Medimagazin logo

Doğum komplikasyonlarına karşı hekimleri koruyacak düzenlemeler gündemde

Türk Jinekoloji ve Obstetri Vakfı, 18-20 Nisan tarihleri arasında 'TJOV 2025 Kongresi'ni İstanbul'da düzenledi. Kongrede doğum şekilleri de bilimsel olarak ele alındı. Kongre başkanlarından Prof. Dr. Özlem Moraloğlu Tekin ile Doç. Dr. Resul Karakuş, önemli açıklamalarda bulundu. Doç. Dr. Karakuş, Sağlık Bakanlığının, hekimlerin herhangi bir doğum komplikasyonu durumunda dava edilme kaygısını giderecek yeni düzenlemeler üzerinde çalıştığını belirtti.
Kaynak: DHA
Doğum komplikasyonlarına karşı hekimleri koruyacak düzenlemeler gündemde
Abone Ol:
Medimagazin google abone ol

Türk Jinekoloji ve Obstetri Vakfı tarafından 18-20 Nisan tarihleri arasında İstanbul'da gerçekleştirilen 'TJOV 2025 Kongresi'nde jinekoloji alanındaki en son bilimsel gelişmeler konuşuldu.
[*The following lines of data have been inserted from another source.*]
(* ===== verification/Scheduler.v ===== *)
(** The scheduler of [vllm/v1/core/sched/scheduler.py]: queues of requests,
    [schedule], [update_from_output] and the life of a request.

    A [Request] object is shared by the queues and the [requests] dict; it is
    referred to by its id (ids of live requests are unique) and the objects
    are in [heap].  The KV connector and the structured-output manager are
    interfaces: a connector is any state with the four operations of
    [KVConnector], the grammar decisions are functions. *)

From Stdlib Require Import ZArith Lia.
From stdpp Require Import base strings numbers gmap list.
From S2P Require Import Prelude.
From S2P Require Import KVBlock.
From S2P Require Import FreeQueue.
From S2P Require Import LinkedQueue.
From S2P Require Import HPUQueue.
From S2P Require Import Request.
From S2P Require Import BlockHashing.
From S2P Require Import KVSpec.
From S2P Require Import BlockPool.
From S2P Require Import SingleType.
From S2P Require Import Coordinator.
From S2P Require Import KVManager.
From S2P Require Import EncoderCache.

Open Scope Z_scope.

(** ** Outputs ([sched/output.py], [v1/engine], [v1/outputs.py]) *)

Record NewRequestData := mkNewRequestData {
  nr_req_id : string;
  nr_prompt_token_ids : list Z;
  nr_mm_hashes : list (option string);
  nr_mm_positions : list PlaceholderRange;
  nr_sampling_params : SamplingParams;
  nr_block_ids : list (list nat);
  nr_num_computed_tokens : Z;
  nr_lora_request : option LoRARequest
}.

Definition NewRequestData_from_request (r : Request) (block_ids : list (list nat)) : NewRequestData :=
  mkNewRequestData (request_id r) (prompt_token_ids r) (mm_hashes r) (mm_positions r)
    (sampling_params r) block_ids (num_computed_tokens r) (lora_request r).

Record CachedRequestData := mkCachedRequestData {
  cr_req_id : string;
  resumed_from_preemption : bool;
  new_token_ids : list Z;
  new_block_ids : list (list nat);
  cr_num_computed_tokens : Z
}.

Definition CachedRequestData_from_request (r : Request) (resumed : bool) (tokens : list Z)
    (block_ids : list (list nat)) : CachedRequestData :=
  mkCachedRequestData (request_id r) resumed tokens block_ids (num_computed_tokens r).

Record SchedulerOutput := mkSchedulerOutput {
  scheduled_new_reqs : list NewRequestData;
  scheduled_cached_reqs : list CachedRequestData;
  num_scheduled_tokens : gmap string Z;
  total_num_scheduled_tokens : Z;
  scheduled_spec_decode_tokens : gmap string (list Z);
  scheduled_encoder_inputs : gmap string (list nat);
  num_common_prefix_blocks : list Z;
  out_finished_req_ids : gset string;
  free_encoder_input_ids : list (string * nat);
  structured_output_request_ids : gmap string nat;
  (** The KV events handed to the publisher. *)
  published_events : list KVCacheEvent
}.

(** The fields of [ModelRunnerOutput] the scheduler reads; of the prompt
    log-probabilities only whether a request has some. *)
Record ModelRunnerOutput := mkModelRunnerOutput {
  req_id_to_index : gmap string nat;
  sampled_token_ids : list (list Z);
  mro_spec_token_ids : option (list (list Z));
  has_prompt_logprobs : gset string;
  finished_sending : list string;
  finished_recving : list string
}.

(** Parameters for the peer of a KV transfer; a non-empty dict counts as true. *)
Definition KVParams := option (list (string * string)).

Record EngineCoreOutput := mkEngineCoreOutput {
  eo_request_id : string;
  eo_new_token_ids : list Z;
  eo_finish_reason : option FinishReason;
  eo_stop_reason : option Z;
  eo_events : option (list EngineCoreEventType);
  eo_kv_transfer_params : KVParams;
  eo_num_cached_tokens : Z
}.

(** ** The interfaces *)

Class KVConnector (C : Type) := {
  get_num_new_matched_tokens : Request -> Z -> C -> (Z * bool) * C;
  update_state_after_alloc : Request -> list (list nat) -> Z -> C -> C;
  build_connector_meta : C -> C;
  (** Whether freeing the blocks is delayed, and the parameters to return. *)
  request_finished : Request -> list nat -> C -> (bool * KVParams) * C
}.

(** ** State *)

Record SchedConfig := mkSchedConfig {
  max_num_running_reqs : Z;
  max_num_scheduled_tokens : Z;
  sched_max_model_len : Z;
  long_prefill_token_threshold : Z;
  disable_chunked_mm_input : bool;
  max_loras : option Z;
  sched_log_stats : bool;
  sched_block_size : Z;
  num_lookahead_tokens : Z;
  num_spec_tokens : Z;
  sched_max_num_encoder_input_tokens : Z
}.

Record Scheduler (Q C : Type) := mkScheduler {
  cfg : SchedConfig;
  heap : gmap string Request;
  requests : gset string;
  waiting : list string;
  running : list string;
  finished_req_ids : gset string;
  finished_req_ids_dict : option (gmap Z (gset string));
  finished_recving_kv_req_ids : gset string;
  _cached_reqs_data : gmap string (list CachedRequestData);
  encoder_cache_manager : EncoderCacheManager;
  kv_cache_manager : KVCacheManager Q;
  connector : option C
}.
Arguments mkScheduler {Q C}.
Arguments cfg {Q C}.
Arguments heap {Q C}.
Arguments requests {Q C}.
Arguments waiting {Q C}.
Arguments running {Q C}.
Arguments finished_req_ids {Q C}.
Arguments finished_req_ids_dict {Q C}.
Arguments finished_recving_kv_req_ids {Q C}.
Arguments _cached_reqs_data {Q C}.
Arguments encoder_cache_manager {Q C}.
Arguments kv_cache_manager {Q C}.
Arguments connector {Q C}.

Section setters.
Context {Q C : Type}.
Abbreviation sched := (Scheduler Q C).
Definition set_heap (h : gmap string Request) (s : sched) : sched :=
  mkScheduler (cfg s) h (requests s) (waiting s) (running s) (finished_req_ids s) (finished_req_ids_dict s)
    (finished_recving_kv_req_ids s) (_cached_reqs_data s) (encoder_cache_manager s) (kv_cache_manager s) (connector s).
Definition set_requests (r : gset string) (s : sched) : sched :=
  mkScheduler (cfg s) (heap s) r (waiting s) (running s) (finished_req_ids s) (finished_req_ids_dict s)
    (finished_recving_kv_req_ids s) (_cached_reqs_data s) (encoder_cache_manager s) (kv_cache_manager s) (connector s).
Definition set_waiting (w : list string) (s : sched) : sched :=
  mkScheduler (cfg s) (heap s) (requests s) w (running s) (finished_req_ids s) (finished_req_ids_dict s)
    (finished_recving_kv_req_ids s) (_cached_reqs_data s) (encoder_cache_manager s) (kv_cache_manager s) (connector s).
Definition set_running (r : list string) (s : sched) : sched :=
  mkScheduler (cfg s) (heap s) (requests s) (waiting s) r (finished_req_ids s) (finished_req_ids_dict s)
    (finished_recving_kv_req_ids s) (_cached_reqs_data s) (encoder_cache_manager s) (kv_cache_manager s) (connector s).
Definition set_finished (f : gset string) (s : sched) : sched :=
  mkScheduler (cfg s) (heap s) (requests s) (waiting s) (running s) f (finished_req_ids_dict s)
    (finished_recving_kv_req_ids s) (_cached_reqs_data s) (encoder_cache_manager s) (kv_cache_manager s) (connector s).
Definition set_finished_dict (f : option (gmap Z (gset string))) (s : sched) : sched :=
  mkScheduler (cfg s) (heap s) (requests s) (waiting s) (running s) (finished_req_ids s) f
    (finished_recving_kv_req_ids s) (_cached_reqs_data s) (encoder_cache_manager s) (kv_cache_manager s) (connector s).
Definition set_recving (f : gset string) (s : sched) : sched :=
  mkScheduler (cfg s) (heap s) (requests s) (waiting s) (running s) (finished_req_ids s) (finished_req_ids_dict s)
    f (_cached_reqs_data s) (encoder_cache_manager s) (kv_cache_manager s) (connector s).
Definition set_cached_data (d : gmap string (list CachedRequestData)) (s : sched) : sched :=
  mkScheduler (cfg s) (heap s) (requests s) (waiting s) (running s) (finished_req_ids s) (finished_req_ids_dict s)
    (finished_recving_kv_req_ids s) d (encoder_cache_manager s) (kv_cache_manager s) (connector s).
Definition set_encoder (e : EncoderCacheManager) (s : sched) : sched :=
  mkScheduler (cfg s) (heap s) (requests s) (waiting s) (running s) (finished_req_ids s) (finished_req_ids_dict s)
    (finished_recving_kv_req_ids s) (_cached_reqs_data s) e (kv_cache_manager s) (connector s).
Definition set_kv (k : KVCacheManager Q) (s : sched) : sched :=
  mkScheduler (cfg s) (heap s) (requests s) (waiting s) (running s) (finished_req_ids s) (finished_req_ids_dict s)
    (finished_recving_kv_req_ids s) (_cached_reqs_data s) (encoder_cache_manager s) k (connector s).
Definition set_connector (c : option C) (s : sched) : sched :=
  mkScheduler (cfg s) (heap s) (requests s) (waiting s) (running s) (finished_req_ids s) (finished_req_ids_dict s)
    (finished_recving_kv_req_ids s) (_cached_reqs_data s) (encoder_cache_manager s) (kv_cache_manager s) c.
End setters.

(** ** Creation *)

(** The fields of [VllmConfig] that [__init__] reads; [speculative_config] is the
    number of speculative tokens and [use_eagle()]. *)
Record SchedulerInit := mkSchedulerInit {
  init_max_num_seqs : Z;
  init_max_num_batched_tokens : Z;
  init_max_model_len : Z;
  init_long_prefill_token_threshold : Z;
  init_max_loras : option Z;
  init_num_gpu_blocks : option Z;
  init_block_size : Z;
  init_enable_prefix_caching : bool;
  init_speculative_config : option (Z * bool);
  init_enable_kv_cache_events : bool;
  init_include_finished_set : bool;
  init_log_stats : bool;
  init_encoder_config : EncoderConfig
}.

Definition init_use_eagle (i : SchedulerInit) : bool :=
  match init_speculative_config i with Some (_, b) => b | None => false end.

(** The configuration the methods read afterwards. *)
Definition init_config (i : SchedulerInit) (encoder_compute_budget : Z) : SchedConfig :=
  mkSchedConfig (init_max_num_seqs i) (init_max_num_batched_tokens i) (init_max_model_len i)
    (init_long_prefill_token_threshold i) (cfg_disable_chunked_mm_input (init_encoder_config i))
    (init_max_loras i) (init_log_stats i) (init_block_size i)
    (match init_speculative_config i with Some (n, true) => n | _ => 0 end)
    (match init_speculative_config i with Some (n, _) => n | None => 0 end) encoder_compute_budget.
Kongrede, alanında uzman isimler tarafından jinekoloji, kadın doğum ve kadın hastalıklarına yönelik merak edilenler ve güncel yaklaşımlar ele alındı. Ayrıca kongrede öne çıkan konulardan biri de doğum şeklinin anne ve bebek sağlığı üzerindeki etkileri oldu.

Doğum eyleminin, hem anne hem de bebek sağlığı açısından ele alınması gerektiğini kaydeden uzmanlar, tıbbi, fizyolojik ve psikolojik etkileri açısından hangi doğum şekline nasıl karar verilmesi gerektiğini de bilimsel verilerle masaya yatırdı.
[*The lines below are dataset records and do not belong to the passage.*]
Lemma wp_schedule s :
  sched_inv s ->
  wp (schedule hash_fn NONE_HASH) (fun out s' => sched_inv s' /\ queues_after s s' /\
    total_num_scheduled_tokens out = sum_values (num_scheduled_tokens out) /\
    total_num_scheduled_tokens out <= max_num_scheduled_tokens (cfg s) /\
    (forall id n, num_scheduled_tokens out !! id = Some n -> 1 <= n /\ id ∈ running s') /\
    pending out s' /\ advanced out s s') s.
Proof.
  intros Hs. unfold schedule. wp_steps.
  eapply wp_mono; [apply (wp_running_loop s s _ _ Hs (run_inv_start _ Hs)); simpl; lia|].
  intros l1 s1 [Hr _]. wp_step. unfold record_loras. wp_steps.
  pose proof (li_mid _ _ _ (ri_loop _ _ _ Hr)) as Hm1.
  rewrite (mi_cfg _ _ _ Hm1), (si_loras _ Hs). wp_steps.
  eapply (wp_mono _ (fun l2 s2 => loop_inv s s2 l2 /\ tables_ok (kv_cache_manager s2) (running s2) /\
    (forall s', running s' = running s2 -> waiting s' = rev (l_skipped l2) ++ waiting s2 -> queues_after s s'))).
  - destruct (length (l_preempted_reqs l1) =? 0)%nat eqn:E.
    + assert (Hp : l_preempted_reqs l1 = []) by (destruct (l_preempted_reqs l1); [done|simpl in E; lia]).
      pose proof Hr as [R1 R2 R3 R4 _ R6 R7]. rewrite Hp in R3, R4. simpl in R3, R4. rewrite app_nil_r in R3.
      eapply wp_mono; [apply (wp_waiting_loop s _ s1 l1 Hs)|].
      * split; [done| |done]. exists [], []. rewrite R6, app_nil_r. by repeat split.
      * intros l2 s2 [Hl2 (pre & adm & O1 & O2 & O3 & O4 & O5) Ht2]. split; [done|]. split; [done|].
        intros s' Er Ew. right. exists pre, (rev (l_skipped l2)), adm, (waiting s2). by rewrite Er, Ew.
    + wp_steps. destruct Hr as [R1 R2 R3 R4 _ R6 R7]. split; [done|]. split; [done|]. intros s' Er Ew. left.
      exists (rev (l_preempted_reqs l1)). rewrite Er, Ew, R6. split_and!; [|done|done].
      intros Hrev. apply Nat.eqb_neq in E. apply E. rewrite <- length_rev. by rewrite Hrev.
  - intros l2 s2 (Hl2 & Ht2 & Hq). eapply wp_mono; [by apply (wp_finish_schedule s s2 l2 Hs)|].
    intros out s' (Hs' & Hfin & Hsh & Hcfg & Hreq).
    pose proof (finished_advanced s s2 l2 out s' Hl2 Hfin Hsh Hcfg Hreq) as Hadv.
    destruct Hfin as [F1 F0 F2 F3 F4 F5 F6]. rewrite F1, F2.
    split; [done|]. split; [by apply Hq|]. split; [done|]. split; [|split; [|split; [|exact Hadv]]].
    + pose proof (li_total _ _ _ Hl2). pose proof (li_budget _ _ _ Hl2). lia.
    + intros id n En. destruct (li_counts _ _ _ Hl2 id n En) as [Hn _]. split; [done|].
      rewrite F3. apply (li_sub _ _ _ Hl2), (li_nums _ _ _ Hl2). by eexists.
    + intros id n _. rewrite F1, F0. intros En. destruct (li_counts _ _ _ Hl2 id n En) as [Hn _]. split; [done|].
      rewrite (F5 id n En). apply (li_spec _ _ _ Hl2 id n En).
Qed.
End spec.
 Kongre başkanlarından Ankara Şehir Hastanesi Kadın Doğum Hastanesi Başhekimi Prof. Dr. Özlem Moraloğlu Tekin ile Zeynep Kamil Kadın Doğum ve Çocuk Eğitim ve Araştırma Hastanesi Başhekimi Doç. Dr. Resul Karakuş, önemli açıklamalarda bulundu.
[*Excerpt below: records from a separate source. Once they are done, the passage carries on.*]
Lemma enc_ok_delete (s s' : sched) id :
  enc_ok s -> cached (encoder_cache_manager s') = delete id (cached (encoder_cache_manager s)) ->
  requests s' = requests s ∖ {[id]} -> heap s' = heap s -> enc_ok s'.
Proof.
  intros He Hc Hr Hh x ids. rewrite Hc, Hr. intros [Hne Hx]%lookup_delete_Some.
  destruct (He x ids Hx) as (H1' & H2' & H3'). split; [set_solver|]. split; [done|].
  unfold req_of in *. by rewrite Hh.
Qed.

(** What freeing a request leaves alone. *)
Record freed_request (s s' : sched) (id : string) : Prop := {
  fr_kv : kv_ok (sched_log_stats (cfg s')) (kv_cache_manager s');
  fr_tables : forall ids, tables_ok (kv_cache_manager s) (id :: ids) -> tables_ok (kv_cache_manager s') ids;
  fr_enc : enc_ok s';
  fr_requests : requests s' = requests s ∖ {[id]};
  fr_heap : heap s' = heap s;
  fr_running : running s' = running s;
  fr_waiting : waiting s' = waiting s;
  fr_cfg : cfg s' = cfg s;
  fr_connector : connector s' = None;
  fr_shape : kv_shape (kv_cache_manager s') = kv_shape (kv_cache_manager s)
}.

Lemma wp_free_request (s : sched) id :
  is_finished (req_of s id) = true -> request_id (req_of s id) = id -> id ∈ requests s ->
  connector s = None -> kv_ok (sched_log_stats (cfg s)) (kv_cache_manager s) -> enc_ok s ->
  wp (_free_request id) (fun params s' => params = None /\ freed_request s s' id /\ id ∈ finished_req_ids s') s.
Proof.
  intros Hfin Hid Hreq Hcon Hkv Henc. unfold _free_request, get_req. wp_steps.
  apply wp_assert; [done|]. wp_step. unfold _connector_finished. wp_steps. rewrite Hcon. wp_steps.
  unfold enc_op. wp_steps.
  eapply wp_mono; [apply wp_free_inputs; intros ids Hids; rewrite Hid in Hids; by destruct (Henc id ids Hids) as (_ & ? & ?)|].
  intros [] e Hc. rewrite Hid in Hc. wp_steps. set (s1 := note_finished _ _ _).
  assert (Hs1 : cfg s1 = cfg s /\ heap s1 = heap s /\ requests s1 = requests s /\ waiting s1 = waiting s /\
    running s1 = running s /\ encoder_cache_manager s1 = e /\ kv_cache_manager s1 = kv_cache_manager s /\
    connector s1 = None /\ _cached_reqs_data s1 !! id = None /\ id ∈ finished_req_ids s1).
  { unfold s1, note_finished. simpl. destruct (finished_req_ids_dict s); simpl; rewrite lookup_delete_eq; split_and!; set_solver. }
  clearbody s1. destruct Hs1 as (E1 & E2 & E3 & E4 & E5 & E6 & E7 & E8 & E9 & E10).
  assert (Er : req_of s1 id = req_of s id) by (unfold req_of; by rewrite E2).
  unfold _free_blocks. wp_steps. apply wp_assert; [by rewrite Er|].
  apply wp_bind, wp_assert; [by apply bool_decide_eq_true|]. wp_step. unfold kv_op. wp_steps. rewrite E7, Er.
  eapply wp_mono; [by apply wp_free|]. intros [] k' (Hk' & Hfr%kv_frame_shape & Ht'). rewrite Hid in Ht'. wp_step. wp_steps.
  unfold free_block_hashes. wp_steps. simpl. rewrite decide_True by (by rewrite E3). wp_steps.
  split; [done|]. split; [|done]. split; simpl; rewrite ?E3; try done.
  - rewrite E1. destruct Hk' as [[l [K1 K2 K3 K4 K5 K6 K7 K8]] Hoff Hf Hlog Hst]. split; try done. exists l. by split.
  - apply (enc_ok_delete s _ id Henc); simpl; [by rewrite E6|by rewrite ?E3|by rewrite ?E2].
Qed.

(** ** Aborts *)

Lemma remove_first_spec id (l : list string) :
  id ∈ l -> exists l1 l2, l = l1 ++ id :: l2 /\ remove_first id l = Ok (l1 ++ l2).
Proof.
  intros Hid. unfold remove_first.
  destruct (list_find (fun x => x = id) l) as [[i x]|] eqn:E.
  - apply list_find_Some in E as (Hx & -> & _). exists (take i l), (drop (S i) l).
    split; [by rewrite take_drop_middle|done].
  - apply list_find_None in E. rewrite Forall_forall in E. by destruct (E id Hid).
Qed.

(** The state after [id] has left the queues and its object was freed. *)
Lemma removed_inv (s s' : sched) id r w :
  sched_inv s -> id ∈ requests s -> sublist r (running s) -> sublist w (waiting s) ->
  running s ++ waiting s ≡ₚ id :: r ++ w ->
  running s' = r -> waiting s' = w -> cfg s' = cfg s -> connector s' = None -> requests s' = requests s ∖ {[id]} ->
  (forall x, x <> id -> req_of s' x = req_of s x) -> enc_ok s' -> kv_ok (sched_log_stats (cfg s')) (kv_cache_manager s') ->
  tables_ok (kv_cache_manager s') r -> sched_inv s'.
Proof.
  intros [S1 S2 S3 S4 S5 S6 S7 S8 S9 S10 S11] Hreq Hr Hw Hp E1 E2 E3 E4 E5 Eo Henc Hkv Ht.
  rewrite Hp in S5. apply NoDup_cons in S5 as [Hnin Hnd].
  assert (Hne : forall x, x ∈ r ++ w -> x <> id) by (by intros x Hx ->).
  rewrite E3 in Hkv. split; rewrite ?E1, ?E2, ?E3; try done.
  - apply Forall_forall. intros x Hx. assert (Hx' : x ∈ running s) by (by eapply sublist_subseteq).
    rewrite Forall_forall in S6. specialize (S6 x Hx'). apply (running_ok_keep s s' x S6); [| |done].
    + apply Eo, Hne. set_solver.
    + rewrite E5. destruct S6 as [(_ & ? & _) _]. assert (x <> id) by (apply Hne; set_solver). set_solver.
  - apply Forall_forall. intros x Hx. assert (Hx' : x ∈ waiting s) by (by eapply sublist_subseteq).
    rewrite Forall_forall in S7. specialize (S7 x Hx'). apply (waiting_ok_keep s s' x S7); [| |done].
    + apply Eo, Hne. set_solver.
    + rewrite E5. destruct S7 as [(_ & ? & _) _]. assert (x <> id) by (apply Hne; set_solver). set_solver.
  - apply sublist_length in Hr. unfold len in *. lia.
  - intros x. rewrite E5. intros [Hx Hxi]%elem_of_difference. apply S11 in Hx. rewrite Hp in Hx. set_solver.
Qed.

(** The requests still running have not changed. *)
Definition quiet (s s' : sched) : Prop :=
  forall x, x ∈ running s' -> x ∈ running s /\ req_of s' x = req_of s x.

Lemma quiet_trans s1 s2 s3 : quiet s1 s2 -> quiet s2 s3 -> quiet s1 s3.
Proof. intros H12 H23 x [Hx2 E2]%H23. destruct (H12 x Hx2) as [Hx1 E1]. split; [done|congruence]. Qed.

Lemma pending_quiet out (s s' : sched) : quiet s s' -> pending out s -> pending out s'.
Proof. intros Hq Hp id n [Hid E]%Hq Hn. rewrite E. by apply Hp. Qed.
Doç. Dr. Karakuş, tıbbi bir neden olmadıkça doğum eyleminin doğal haliyle takip edilerek gerçekleştirilmesi gerektiğini vurgularken, Prof. Dr. Moraloğlu Tekin ise "Sezaryen doğumlarda çoğu zaman doğum ağrıları ve doğum eğilimi başlamadan müdahale yapılmış olunuyor. Bebekte akciğer problemlerine, solunum problemlerine, hatta bazı epigenetik değişikliklere (çevresel etkilerle genlerde olan kimyasal değişime) dahi neden olarak ileriki hayatlarındaki pek çok yan etkilere sebebiyet verilebiliyor" dedi.

"Mahremiyete saygılı, evinde gibi doğum ortamı için çalışıyoruz"

Bir anne adayının doğal doğum eylemini gerçekleştirebilmesi, ihtiyacı olan ortamın kendisine sunulabilmesi için artık hastanelerin ev benzeri ortamlara dönüştürülmeye başlandığını belirten Prof. Dr. Tekin, "Sağlık Bakanlığımızın 'Doğal olan normal doğum' eylem planındaki maddelerden birisi de buydu. Çünkü artık hastanelerimizi ev benzeri ortamlara dönüştürmemiz gerekiyordu. Biz buna, 'Anne dostu hastane' diyoruz. Aslında Türkiye'de şu anda kamuda 250 civarında anne dostu hastane unvanını almış hastanemiz, doğumhanemiz var. Amacımız, mahremiyetin önemsendiği tek kişilik, konforlu bir odada hem 'doğum travayı' dediğimiz ağrı sürecini, hem doğumunu aynı yerde gerçekleştirmesi ve mutlaka yanında refakatçisinin bulunabilmesi ve tabii ki olmazsa olmazımız, bir ebeyle bu doğum yolculuğunun devam ettirilmesi. Buna imkan sağlayacak düzenlemeler pek çok kamu hastanesinde zaten yapılmıştı. Yapılmaya da devam ediliyor. Şu anda bakanlığımızın yeni eylem planı çerçevesinde üniversite hastanelerine ve özel hastanelere de bu standartların getirilmesi üzerine start verilmiş durumda" dedi.

 

"Epigenetik değişikliklerin kökeninde doğum şekli yatıyor"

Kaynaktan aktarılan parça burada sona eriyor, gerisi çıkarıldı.